HPLC and mass spectrometry are the two pillars of research peptide characterization. They answer different questions, and a COA that presents only one has answered only half of what matters. This article explains what each method measures, what each cannot, and how the two combine into a verifiable identity-and-purity claim.
What is HPLC?
High-performance liquid chromatography is a separation technique. A sample is injected onto a column packed with a stationary phase and pushed through with a flowing solvent. Components of the sample interact with the stationary phase to different degrees and elute at different times. A detector — usually UV at 214 nm for peptides — records the signal, producing a chromatogram.
What is mass spectrometry?
Mass spectrometry ionizes molecules and measures their mass-to-charge ratio. For peptides, electrospray ionization (ESI) or matrix-assisted laser desorption ionization (MALDI) are standard. The output is a mass spectrum showing the observed molecular ion, which is compared to the theoretical mass calculated from the sequence.
Strengths of each method
HPLC excels at quantifying relative abundance. It separates closely related species and produces a defensible purity number. It is comparatively poor at identification: two molecules with similar retention times can look identical on a chromatogram.
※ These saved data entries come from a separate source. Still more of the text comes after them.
Definition jit_module_count (r : Registry) : nat := size (jit_keys r).

(** ** The published modules *)

(** The modules a walk that starts now sees, by start address. *)
Definition published (s : state (D := D) (R := R) (Regs := Regs) (C := C)) : gmap Z (Module_ D) :=
  match current s ≫= (heap s !!.) with
  | Some snap => view (unw snap)
  | None => ∅
  end.

(** What an edit needs and keeps: a well-formed snapshot heap with a well-formed
    module list published, and at least [n] generations left. *)
Record state_inv (n : nat) (s : state (D := D) (R := R) (Regs := Regs) (C := C)) : Prop := {
  si_heap : heap_wf s;
  si_list : forall p snap, current s = Some p -> heap s !! p = Some snap ->
    unwinder_wf (unw snap) /\ distinct_starts (unw snap);
  si_gen : 0 <= generations s /\ generations s + Z.of_nat n <= u64_MAX;
}.

(** [f] turns the map of modules [v] into [F v] for every well-formed list whose
    map satisfies [P], taking at most [n] generations. *)
Definition edits (n : nat) (P : gmap Z (Module_ D) -> Prop)
    (f : UnwinderInternal D -> ST Z panic (UnwinderInternal D))
    (F : gmap Z (Module_ D) -> gmap Z (Module_ D)) : Prop :=
  forall u g, unwinder_wf u -> distinct_starts u -> P (view u) -> 0 <= g -> g + Z.of_nat n <= u64_MAX ->
  exists u' g', f u g = (Ok u', g') /\ unwinder_wf u' /\ distinct_starts u' /\
    view u' = F (view u) /\ g <= g' <= g + Z.of_nat n.

Lemma edits_bind n1 n2 (P Q : gmap Z (Module_ D) -> Prop) f1 f2 F1 F2 :
  edits n1 P f1 F1 -> edits n2 Q f2 F2 -> (forall v, P v -> Q (F1 v)) ->
  edits (n1 + n2) P (fun u => u' ← f1 u; f2 u') (fun v => F2 (F1 v)).
Proof.
  intros E1 E2 HPQ u g Hwf Hd HP Hg Hn.
  destruct (E1 u g Hwf Hd HP Hg) as (u1 & g1 & R1 & Hwf1 & Hd1 & Hv1 & Hg1); [lia|].
  destruct (E2 u1 g1 Hwf1 Hd1) as (u2 & g2 & R2 & Hwf2 & Hd2 & Hv2 & Hg2);
    [rewrite Hv1; auto|lia|lia|].
  exists u2, g2. rewrite st_bind_spec, R1. split_and!; try done; [|lia|lia]. by rewrite Hv2, Hv1.
Qed.

Lemma edits_ret n P : edits n P (fun u => mret u) id.
Proof. intros u g Hwf Hd _ Hg _. exists u, g. split_and!; try done; lia. Qed.

Lemma edits_remove k P : edits 1 P (fun u => remove_module u k) (delete k).
Proof.
  intros u g Hwf Hd _ Hg Hn.
  destruct (remove_module_view u k g Hwf Hd) as (u' & E & Hwf' & Hd' & Hv & _); [lia|].
  eexists u', _. split_and!; try done; case_decide; lia.
Qed.

Lemma edits_add m : edits 1 (fun v => v !! mod_start m = None) (fun u => add_module u m) (insert (mod_start m) m).
Proof.
  intros u g Hwf Hd Hf Hg Hn.
  destruct (add_module_view u m g Hwf Hd Hf) as (u' & E & Hwf' & Hd' & Hv & _); [lia|].
  eexists u', _. split_and!; try done; lia.
Qed.

Lemma edits_weaken n n' (P P' : gmap Z (Module_ D) -> Prop) f F F' :
  edits n P f F -> (n <= n')%nat -> (forall v, P' v -> P v /\ F v = F' v) -> edits n' P' f F'.
Proof.
  intros E Hn HP u g Hwf Hd HP' Hg Hg'. destruct (HP _ HP') as [HPv HF].
  destruct (E u g Hwf Hd HPv Hg) as (u' & g' & R' & Hwf' & Hd' & Hv & ?); [lia|].
  exists u', g'. split_and!; try done; [congruence|lia|lia].
Qed.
Mass spectrometry excels at identification. It can distinguish two molecules that elute at the same time if their masses differ. It is comparatively poor at quantification of low-abundance impurities without dedicated method development.
Why both methods matter
Together, HPLC and MS answer both of the questions that matter. HPLC says how much is present. MS says what it is. A COA that reports only HPLC purity has confirmed how much of something is in the vial without confirming what. A COA that reports only MS has confirmed what the molecule is without confirming how much.
Reading the combined report
A complete COA shows the HPLC chromatogram with the main peak and minor peaks integrated, the purity percentage and conditions, the mass spectrum with the observed and theoretical mass, and the mass error. The values should be internally consistent — a chromatographically pure sample whose mass does not match the target is a problem that needs investigation, not a number to ignore.
Common mistakes in interpretation
Three mistakes recur: trusting purity without identity, trusting identity without purity, and reading a chromatogram without checking detection wavelength and column conditions. Each is the kind of small assumption that turns a defensible measurement into an unreliable one.